# DataFrames and data wrangling

In this notebook we will look at the [DataFrames.jl](https://juliadata.github.io/DataFrames.jl/stable/) package.

`DataFrame` objects contain data tables consisting of a series of vectors, each representing a column or variable.

We will focus on the following operations:

* Filtering rows
* Selecting columns
* Adding and modifying columns
* Sorting
* Performing caculations on all rows or by groups of rows

The [DataFramesMeta.jl](https://github.com/JuliaData/DataFramesMeta.jl) and [Query.jl](https://www.queryverse.org/Query.jl/stable/) packages provide additional functionality for working with DataFrames. We'll use some functions from Query.jl in this notebook.

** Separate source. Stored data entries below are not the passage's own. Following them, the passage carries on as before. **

(* ===== verification/BridgesSample.v ===== *)
(** * A sample runtime for the bridges

    A ledger of two maps, hashes that keep what they hash and a signature that is
    the name of its signer, and the theorems of the three bridges at short
    histories. *)
From S2P Require Import Prelude Primitives Runtime Bytes TransactionPayment Bridges Starport StarportSpecs Renvm RenvmSpecs Chainsafe ChainsafeSpecs.

Module BridgeSample.
(** ** The ledger *)
Record ToyBook := mkToy { issued : gmap CurrencyId Z; held : gmap (CurrencyId * AccountId) Z }.
Definition at_key {K} `{Countable K} (m : gmap K Z) (k : K) : Z := default 0 (m !! k).
Definition plus {K} `{Countable K} (m : gmap K Z) (k : K) (n : Z) : gmap K Z := <[k := at_key m k + n]> m.
Lemma at_key_plus {K} `{Countable K} (m : gmap K Z) k n x : at_key (plus m k n) x = at_key m x + if decide (x = k) then n else 0.
Proof.
  unfold plus. unfold at_key at 1. destruct (decide (x = k)) as [->|Hne].
  - by rewrite lookup_insert_eq.
  - rewrite lookup_insert_ne by done. unfold at_key. lia.
Qed.
Lemma held_plus m c a n c' x : at_key (plus m (c, a) n) (c', x) = at_key m (c', x) + delta c a n c' x.
Proof. rewrite at_key_plus. unfold delta. repeat case_decide; naive_solver. Qed.

Definition has (c : CurrencyId) (a : AccountId) (k : ToyBook) : Z := at_key (held k) (c, a).
#[export] Instance toy_ledger : TokenLedger := {
  Book := ToyBook;
  tl_issuance c k := at_key (issued k) c;
  tl_free := has;
  tl_ensure_can_withdraw c a n k := if n <=? has c a k then None else Some BadOrigin;
  tl_transfer c a b n k := if n <=? has c a k then inl (mkToy (issued k) (plus (plus (held k) (c, a) (- n)) (c, b) n)) else inr BadOrigin;
  tl_deposit c a n k := inl (mkToy (plus (issued k) c n) (plus (held k) (c, a) n));
  tl_withdraw c a n k := if n <=? has c a k then inl (mkToy (plus (issued k) c (- n)) (plus (held k) (c, a) (- n))) else inr BadOrigin }.
#[export] Instance toy_ledger_laws : TokenLedgerLaws.
Proof.
  constructor; cbn; intros.
  - case_match; simplify_eq. split; [|done]. intros c' x. unfold has. cbn. rewrite !held_plus, delta_opp. lia.
  - simplify_eq. split; [intros c' x; apply held_plus|intros c'; apply at_key_plus].
  - case_match; simplify_eq. split; [intros c' x; unfold has; cbn; rewrite held_plus, delta_opp; lia|].
    intros c'. cbn. rewrite at_key_plus. case_decide; lia.
Qed.
Definition purse : ToyBook := mkToy {[ Token ACA := 100; Token RENBTC := 40 ]} {[ (Token ACA, 5%N) := 100; (Token RENBTC, 5%N) := 40 ]}.

(** ** The gateway *)
#[export] Instance toy_gateway : StarportConfig := {
  starport_account := 90%N; MaxGatewayAuthorities := 8; PercentThresholdForAuthoritySignature := 500000000;
  from_rational p q := p * 1000000000 / q; notice_hash := notice_id }.
Definition gateway0 : StarportState := mkStarport ∅ ∅ [1%N; 2%N] (CompoundCash.mkCash ∅ ∅ (0, 0, 0)) purse [].
Definition cap_notice : GatewayNotice := mkNotice 7 (SetSupplyCap (Token ACA) 60).
Definition unlock_notice : GatewayNotice := mkNotice 8 (Unlock (Token ACA) 20 6%N).
Definition gateway_after (o : AccountId) (x : StarportCall) (s : StarportState) : StarportState := (starport_dispatch (Signed o) x s).2.
Definition gateway1 : StarportState := gateway_after 3%N (XInvoke cap_notice [2%N]) gateway0.
Definition gateway2 : StarportState := gateway_after 5%N (XLock (Token ACA) 50) gateway1.
Definition gateway3 : StarportState := gateway_after 3%N (XInvoke unlock_notice [1%N]) gateway2.
Lemma gateway_step s0 ns s o x r : starport_run s0 ns s -> typed_call (Signed o) x -> (starport_dispatch (Signed o) x s).1 = r ->
  starport_run s0 (ns ++ effective x r) (gateway_after o x s).
Proof. intros Hs Hx Hr. exact (run_call _ _ _ _ _ _ _ Hs Hx (run_split _ _ _ Hr)). Qed.
Lemma gateway_history : starport_run gateway0 [cap_notice; unlock_notice] gateway3.
Proof.
  change [cap_notice; unlock_notice] with ((([] ++ [cap_notice]) ++ []) ++ [unlock_notice]).
  apply (gateway_step _ _ _ _ (XInvoke unlock_notice [1%N]) (Ok tt)); [|done|by vm_compute].
  apply (gateway_step _ _ _ _ (XLock (Token ACA) 50) (Ok tt)); [|done|by vm_compute].
  apply (gateway_step _ _ _ _ (XInvoke cap_notice [2%N]) (Ok tt)); [|done|by vm_compute]. apply run_start.
Qed.

Lemma gateway_accounts_for_assets_witness :
  (sta_outside (Token ACA) gateway3 = 70 /\ supply_caps (Token ACA) gateway3 = 10) /\
  (forall c, sta_outside c gateway3 = sta_outside c gateway0 + sum_of (brought c) (sta_events gateway3)).
Proof.
  split; [split; by vm_compute|].
  exact (proj1 (proj2 (gateway_accounts_for_assets gateway0 gateway3 _ gateway_history eq_refl (fun _ => eq_refl) eq_refl))).
Defined.
Lemma anyone_may_invoke_witness :
  exists s', invoke (Signed 66%N) (mkNotice 9 (SetSupplyCap (Token ACA) 1000)) [1%N; 2%N] gateway3 = (Ok tt, s') /\
    supply_caps (Token ACA) s' = 1000.
Proof.
  apply (anyone_may_invoke 66%N 9 (Token ACA) 1000 gateway3).
  - by vm_compute.
  - intros n Hn. cbn. rewrite (Z.mul_comm n), Z.div_mul by lia. done.
  - by vm_compute.
Defined.

(** ** RenVM *)
#[export] Instance toy_payment : TransactionPayment ToyBook := {
  tp_reserve_fee _ _ := mret 0; tp_unreserve_fee _ _ := mret tt; tp_unreserve_and_charge_fee _ _ := mret (0, 0);
  tp_refund_fee _ _ _ := mret tt; tp_charge_fee _ _ _ _ _ _ := mret tt }.
#[export] Instance toy_renvm : RenvmConfig := {
  BridgedToken := Token RENBTC; CurrencyIdentifier := [1]; RenvmUnsignedPriority := 1; ren_payment := toy_payment;
  keccak_256 bs := repeat 0 12 ++ bs;
  secp256k1_ecdsa_recover sig _ := (fun v => [if 26 <? v then v - 27 else v]) <$> last sig;
  encode_account a := [Z.of_N a] }.
#[export] Instance toy_renvm_laws : RenvmLaws.
Proof. constructor; [apply _|done]. Qed.
Definition renvm0 : RenvmState := mkRenvm (Some [1]) ∅ ∅ 0 3 purse [].
Definition first_mint : RenvmCall := XMint 6%N [4] 25 [5] [9; 1].
Definition renvm1 : RenvmState := (renvm_dispatch NoOrigin first_mint renvm0).2.
Definition renvm2 : RenvmState := (renvm_dispatch (Signed 5%N) (XBurn [8] 10) renvm1).2.
Lemma renvm_history : renvm_run renvm0 [(Some [1], first_mint)] renvm2.
Proof.
  apply (run_signed _ _ renvm1 (XBurn [8] 10) 5%N); [|done|by apply run_split; vm_compute].
  apply (run_unsigned _ [] renvm0 first_mint (valid_transaction [9; 1])); [apply run_genesis|done|by vm_compute|].
  by apply run_split; vm_compute.
Qed.
Lemma bridged_supply_is_signed_witness :
  ren_issuance renvm2 = 55 /\
  ren_issuance renvm2 = ren_issuance renvm0 + sum_of (fun kx => minted_by kx.2) [(Some [1], first_mint)]
    - map_sum (fun _ => burnt_amount) (BurnEvents renvm2).
Proof. split; [by vm_compute|]. exact (proj1 (bridged_supply_is_signed renvm0 renvm2 _ renvm_history eq_refl eq_refl)). Defined.
Lemma one_signature_mints_twice_witness :
  renvm_validate_unsigned (XMint 6%N [4] 25 [5] [9; 28]) renvm1 = inl (valid_transaction [9; 28]).
Proof.
  refine (proj1 (one_signature_mints_twice 6%N [4] 25 [5] [9] 1 renvm0 (valid_transaction [9; 1]) renvm1 _ _ _ _ _)).
  - done.
  - intros h. by vm_compute.
  - by vm_compute.
  - by apply (run_split (ren_mint NoOrigin 6%N [4] 25 [5] [9; 1])); vm_compute.
  - by vm_compute.
Defined.

(** ** ChainSafe *)
#[export] Instance toy_chainsafe : ChainsafeConfig := {
  ChainsafeNativeCurrencyId := Token ACA; RegistorOrigin o := match o with Root => true | _ => false end;
  BridgeOrigin o := match o with Signed 91%N => Some 91%N | _ => None end; Relay := list Z; this_chain_id := 2;
  chain_whitelisted d _ := d =? 1; bridge_account_id := 91%N; transfer_fungible _ _ _ n l := inl (l ++ [n]) }.
#[export] Instance toy_chainsafe_laws : ChainsafeLaws.
Proof. constructor; [apply _|]. cbn. intros o a. repeat case_match; naive_solver. Qed.
Definition chainsafe0 : ChainsafeState := mkChainsafe ∅ ∅ ([] : @Relay _ toy_chainsafe) (purse : @Book toy_ledger) [].
Definition chainsafe_after (o : Origin) (x : ChainsafeCall) (s : ChainsafeState) : ChainsafeState := (chainsafe_dispatch o x s).2.
Definition chainsafe1 : ChainsafeState := chainsafe_after Root (XRegister 258%N (Token ACA)) chainsafe0.
Definition chainsafe2 : ChainsafeState := chainsafe_after (Signed 5%N) (XNativeToBridge 1 [3] 30) chainsafe1.
Definition chainsafe3 : ChainsafeState := chainsafe_after (Signed 91%N) (XFromBridge 6%N 12 258%N) chainsafe2.
Definition crossed : list Passage := [Sent 5%N (Token ACA) 30; Received 6%N (Token ACA) 12].
Lemma chainsafe_step s0 l s o x p : chainsafe_run s0 l s -> typed_chainsafe x -> (chainsafe_dispatch o x s).1 = Ok tt ->
  passages o x s = p -> chainsafe_run s0 (l ++ p) (chainsafe_after o x s).
Proof. intros Hs Hx Hr <-. exact (run_done _ _ _ _ _ _ Hs Hx (run_split _ _ _ Hr)). Qed.
Lemma chainsafe_history : chainsafe_run chainsafe0 crossed chainsafe3.
Proof.
  apply (chainsafe_step _ [Sent 5%N (Token ACA) 30] chainsafe2 (Signed 91%N) (XFromBridge 6%N 12 258%N) [Received 6%N (Token ACA) 12]);
    [|done|by vm_compute..].
  apply (chainsafe_step _ [] chainsafe1 (Signed 5%N) (XNativeToBridge 1 [3] 30) [Sent 5%N (Token ACA) 30]); [|done|by vm_compute..].
  apply (chainsafe_step _ [] chainsafe0 Root (XRegister 258%N (Token ACA)) []); [apply run_nothing|done|by vm_compute..].
Qed.
Lemma bridge_books_balance_witness :
  cs_outside (Token ACA) chainsafe3 = 82 /\
  (forall c, cs_outside c chainsafe3 = cs_outside c chainsafe0 + sum_of (passage c) crossed).
Proof.
  split; [by vm_compute|].
  exact (proj1 (proj2 (proj2 (bridge_books_balance chainsafe0 chainsafe3 crossed chainsafe_history eq_refl eq_refl)))).
Defined.
End BridgeSample.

As always we first have to load the package.

In [None]:
using DataFrames

Here is a simple `DataFrame` object created with code.

In [None]:
df = DataFrame(x = 1:5, y = ["red", "blue", "red", "blue", "green"])

Individual columns can be refenced as `df.y` or `df[!, :y]`. Neither of these makes a copy of the column, so if the data in the column changes, it will change for all references.

In [None]:
y = df[!, :y]

In [None]:
y[3] = "purple"

In [None]:
df

To make a copy of a column, use `df[:, :y]` instead.

In [None]:
y2 = df[:, :y]

In [None]:
y2[3] = "yellow"

In [None]:
df, y2

Notice that the data in `df` did not change this time.

## Missing values

Julia supports representing missing values in the statistical sense that although we don't have data for a particular value, a valid value still theoretically exists. This is similar to `NULL` in SQL and `NA` in R.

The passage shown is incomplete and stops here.